Renzi non imponga il conflitto permanente
Quale è, se c’è, la soglia di conflitto oltre la quale la vittoria di Matteo Renzi su Jobs Act e legge di stabilità può trasformarsi nel suo opposto? Su cosa si misurerà il prezzo del successo: sul numero dei parlamentari del Pd che non voteranno come chiede loro il segretario-premier? Sulla forza delle manifestazioni che riusciranno a organizzare tra novembre e dicembre Fiom e Cgil? Oppure, all’opposto, sulle concessioni da fare in parlamento?

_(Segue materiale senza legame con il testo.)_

(** X20: [meet_helper(t, false)], the meet without speculative parts,
    never returns a pointer with a speculative part, whatever the two
    operands carry.  It is the meet of the two operands after
    [remove_speculative()], taken with or without speculative parts.
    On two operands without speculative part the meet with speculative
    parts, [meet_helper(t, true)], is the same as the meet without, and
    returns no speculative part either. *)
Theorem X20_meet_returns_no_speculative_part env (a b : Type_) :
  (forall r, meet_helper env a b false = Ret r -> no_speculative r) /\
  (forall a0 b0 include_speculative,
     Type_remove_speculative env a = Ret a0 ->
     Type_remove_speculative env b = Ret b0 ->
     meet_helper env a0 b0 include_speculative = meet_helper env a b false) /\
  (no_speculative a -> no_speculative b ->
   meet_helper env a b true = meet_helper env a b false /\
   forall r, meet_helper env a b true = Ret r -> no_speculative r).
Proof.
  assert (Hstrip : forall t t0 flag,
             Type_remove_speculative env t = Ret t0 ->
             maybe_remove_speculative env t0 flag = Ret t0).
  { intros t t0 flag H. unfold maybe_remove_speculative.
    destruct flag; cbn [negb]; [reflexivity|].
    exact (proj1 (Type_remove_speculative_plain env t t0 H)). }
  assert (Hid : forall t, no_speculative t -> Type_remove_speculative env t = Ret t).
  { intros t Ht. destruct t as [?|?|?|?|?|?|p]; try reflexivity.
    cbn [Type_remove_speculative]. unfold remove_speculative.
    rewrite (Ht p eq_refl). reflexivity. }
  assert (H1 : forall r, meet_helper env a b false = Ret r -> no_speculative r).
  { intros r H. unfold meet_helper, maybe_remove_speculative in H.
    cbn [negb] in H.
    apply bind_Ret_inv in H as [a0 [Ha H]].
    apply bind_Ret_inv in H as [b0 [Hb H]].
    revert r H. apply xmeet_plain.
    - exact (proj1 (proj2 (Type_remove_speculative_plain env a a0 Ha))).
    - exact (proj1 (proj2 (Type_remove_speculative_plain env b b0 Hb))). }
  assert (H2 : forall a0 b0 flag,
     Type_remove_speculative env a = Ret a0 ->
     Type_remove_speculative env b = Ret b0 ->
     meet_helper env a0 b0 flag = meet_helper env a b false).
  { intros a0 b0 flag Ha Hb.
    rewrite (meet_helper_stripped env a b a0 b0 Ha Hb).
    unfold meet_helper.
    rewrite (Hstrip a a0 flag Ha), (Hstrip b b0 flag Hb). reflexivity. }
  split; [exact H1|]. split; [exact H2|].
  intros Ha Hb.
  assert (E : meet_helper env a b true = meet_helper env a b false)
    by (apply H2; apply Hid; assumption).
  split; [exact E|]. intros r H. rewrite E in H. exact (H1 r H).
Qed.

Lemma X20_meet_returns_no_speculative_part_witness :
  meet_helper example_env (Ptr plain_bottom) (Ptr plain_not_null) true =
  meet_helper example_env (Ptr speculated_not_null) (Ptr speculated_bottom) false.
Proof.
  exact (proj1 (proj2 (X20_meet_returns_no_speculative_part example_env
                         (Ptr speculated_not_null) (Ptr speculated_bottom)))
           (Ptr plain_bottom) (Ptr plain_not_null) true eq_refl eq_refl).
Defined.

(* ===================================================================== *)
(** ** Singletons, empty types and the dual *)
(* ===================================================================== *)

Lemma ptr_of_dual p : ptr (TypePtr_xdual p) = ptr_dual (ptr p).
Proof. destruct p; reflexivity. Qed.

Lemma offset_of_dual p : offset (TypePtr_xdual p) = dual_offset p.
Proof. destruct p; reflexivity. Qed.

Lemma base_of_dual p : base (Ptr (TypePtr_xdual p)) = base (Ptr p).
Proof. destruct p; reflexivity. Qed.

(** Cases on the comparisons of an offset with the sentinels. *)
Ltac offset_cases :=
  repeat match goal with
  | |- context [?a =? ?b] => destruct (Z.eqb_spec a b)
  | H : context [?a =? ?b] |- _ => destruct (Z.eqb_spec a b)
  end.

(** X21: [singleton()], [empty()] and [xdual()].  A type stands for one
    value exactly when its dual does; the dual of a singleton is never
    empty; for an [AnyPtr] and a raw pointer the dual is empty exactly
    when the pointer is no singleton.  A pointer stands for one value
    exactly when it is [Constant] or [Null] with a known offset, which
    for an oop or an instance pointer has to be 0.  Among the objects of
    class [Type] itself only [Half] stands for one value, and [empty()]
    reaches [ShouldNotReachHere] on [Control] alone. *)
Theorem X21_constants_and_duals (t d : Type_) :
  xdual t = Ret d ->
  (is_constant_type t <-> is_constant_type d) /\
  (singleton t = true -> empty d = Ret false) /\
  (base t = AnyPtr \/ base t = RawPtr ->
   empty d = Ret (negb (singleton t))) /\
  (forall p, t = Ptr p ->
     (is_constant_type t <->
      (ptr p = Constant \/ ptr p = Null) /\
      if TYPES_eqb (base t) OopPtr || TYPES_eqb (base t) InstPtr
      then offset p = 0
      else offset p <> OffsetTop /\ offset p <> OffsetBot)) /\
  (forall b, t = Type_mk b ->
     (is_constant_type t <-> b = Half) /\
     (b <> FloatCon -> b <> DoubleCon -> b <> HalfFloatCon ->
      (empty t = Abort ShouldNotReachHere <-> b = Control))).
Proof.
  intros Hd.
  destruct t as [b|f|x|h|i|l|p].
  - cbn [xdual] in Hd. apply bind_Ret_inv in Hd as [u [Hb Hd]].
    injection Hd as <-.
    unfold is_constant_type. revert Hb.
    destruct b; intros Hb; try discriminate Hb; cbn;
      repeat split; intros; try discriminate; try tauto; try congruence;
      try (exfalso; intuition congruence).
    all: match goal with
         | H : Type_mk _ = Type_mk ?b |- _ => injection H as <-
         end; cbn; try reflexivity; try congruence; try tauto;
         try (intuition congruence).
  - injection Hd as <-. unfold is_constant_type. cbn.
    repeat split; intros; try discriminate; try tauto; intuition discriminate.
  - injection Hd as <-. unfold is_constant_type. cbn.
    repeat split; intros; try discriminate; try tauto; intuition discriminate.
  - injection Hd as <-. unfold is_constant_type. cbn.
    repeat split; intros; try discriminate; try tauto; intuition discriminate.
  - injection Hd as <-. unfold is_constant_type. cbn.
    repeat split; intros; try discriminate; try tauto; intuition discriminate.
  - injection Hd as <-. unfold is_constant_type. cbn.
    repeat split; intros; try discriminate; try tauto; intuition discriminate.
  - injection Hd as <-.
    assert (Hc : forall q : TypePtr,
               is_constant_type (Ptr q) <->
               (ptr q = Constant \/ ptr q = Null) /\
               if TYPES_eqb (base (Ptr q)) OopPtr || TYPES_eqb (base (Ptr q)) InstPtr
               then offset q = 0
               else offset q <> OffsetTop /\ offset q <> OffsetBot).
    { intros q. unfold is_constant_type, singleton, empty, TypePtr_singleton,
        TypeOopPtr_singleton, TypePtr_empty.
      destruct q as [q0 o s dd|q0 bits|q0 o ii s dd|q0 k ifs xk c o ii s dd];
        cbn [base ptr offset TYPES_eqb orb]; destruct q0;
        cbn; unfold OffsetTop, OffsetBot; offset_cases; cbn;
        intuition (try discriminate; try lia; try congruence). }
    split; [|split; [|split; [|split]]].
    + rewrite !Hc, ptr_of_dual, offset_of_dual, base_of_dual.
      unfold dual_offset.
      destruct (ptr p); cbn [ptr_dual];
        destruct (TYPES_eqb (base (Ptr p)) OopPtr || TYPES_eqb (base (Ptr p)) InstPtr);
        unfold OffsetTop, OffsetBot; offset_cases;
        intuition (try discriminate; try lia; try congruence).
    + unfold singleton, empty, TypePtr_singleton, TypeOopPtr_singleton, TypePtr_empty.
      rewrite ptr_of_dual, offset_of_dual. unfold dual_offset.
      destruct p as [q0 o s dd|q0 bits|q0 o ii s dd|q0 k ifs xk c o ii s dd];
        cbn [ptr offset]; destruct q0; cbn; unfold OffsetTop, OffsetBot;
        offset_cases; cbn; intros; try discriminate; try reflexivity; try lia.
    + unfold singleton, empty, TypePtr_singleton, TypeOopPtr_singleton, TypePtr_empty.
      rewrite ptr_of_dual, offset_of_dual. unfold dual_offset.
      destruct p as [q0 o s dd|q0 bits|q0 o ii s dd|q0 k ifs xk c o ii s dd];
        cbn [base ptr offset]; intros [B|B]; try discriminate B;
        destruct q0; cbn; unfold OffsetTop, OffsetBot;
        offset_cases; cbn; try reflexivity; try lia.
    + intros q E. injection E as <-. apply Hc.
    + intros b E. discriminate E.
Qed.

Lemma X21_constants_and_duals_witness :
  empty (Type_mk Control) = Abort ShouldNotReachHere.
Proof.
  destruct (X21_constants_and_duals (Type_mk Control) (Type_mk Control) eq_refl)
    as (_ & _ & _ & _ & H).
  destruct (H Control eq_refl) as [_ H2].
  apply H2; [discriminate | discriminate | discriminate | reflexivity].
Defined.

(* ===================================================================== *)
(** ** Associativity *)
(* ===================================================================== *)

Lemma ptr_meet_assoc a b c : ptr_meet (ptr_meet a b) c = ptr_meet a (ptr_meet b c).
Proof. destruct a, b, c; reflexivity. Qed.

(** The meet of two pointers of one class, without speculative parts. *)
Lemma meet_AnyPtr_plain env p1 o1 d1 p2 o2 d2 :
  meet_helper env (Ptr (TypePtr_mk p1 o1 None d1)) (Ptr (TypePtr_mk p2 o2 None d2)) false =
  Ret (Ptr (TypePtr_mk (ptr_meet p1 p2)
              (meet_offset (TypePtr_mk p1 o1 None d1) o2) None (Z.max d1 d2))).
Proof.
  unfold meet_helper.
  rewrite !maybe_remove_speculative_plain by reflexivity. cbn [bind].
  apply xmeet_AnyPtr_plain.
Qed.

Ascoltandolo nel suo tour nelle fabbriche, Renzi non è preoccupato da nessuno di questi contraccolpi. E probabilmente ha ragione. Il dissenso parlamentare sarà accuratamente misurato – per entità e per modalità d’espressione – sul minimo danno possibile, sia per la maggioranza che per i dissidenti stessi. Le piazze sindacali non potranno essere più affollate di quella di San Giovanni, e comunque per il premier sono la contraprova da esibire per dimostrare che non sta facendo riforme all’acqua di rose. Le modifiche infine non intaccheranno il quadro complessivo, anzi saranno funzionali a evitare l’unico vero contraccolpo che Renzi può ricevere da questa sua campagna campale.
A prescindere da ragioni e torti, un leader può essere vissuto dall’opinione pubblica come divisivo o come unificante. Berlusconi fu sempre clamorosamente divisivo: è stato il suo grande limite. Il Renzi d’assalto è stato fin qui ultra-divisivo nello scontro nel Palazzo e fra i poteri, ma con l’intento dichiarato di voler invece riunificare il paese dopo un ventennio di conflitto ideologico, sterile e paralizzante. In parte c’è riuscito: i flussi elettorali sul Pd dicono questo. Ma ora, con una società tesa, scossa dalla paura, priva di ancoraggi e ancora non infusa dell’ottimismo propalato dal premier, un leader che imponga il conflitto permanente rischia di diventare ansiogeno. E l’ansia non fa mai bene, né a una nazione né a chi la guida. Ecco, questo sarebbe un prezzo alto da pagare per la vittoria di Renzi sulla sinistra conservatrice.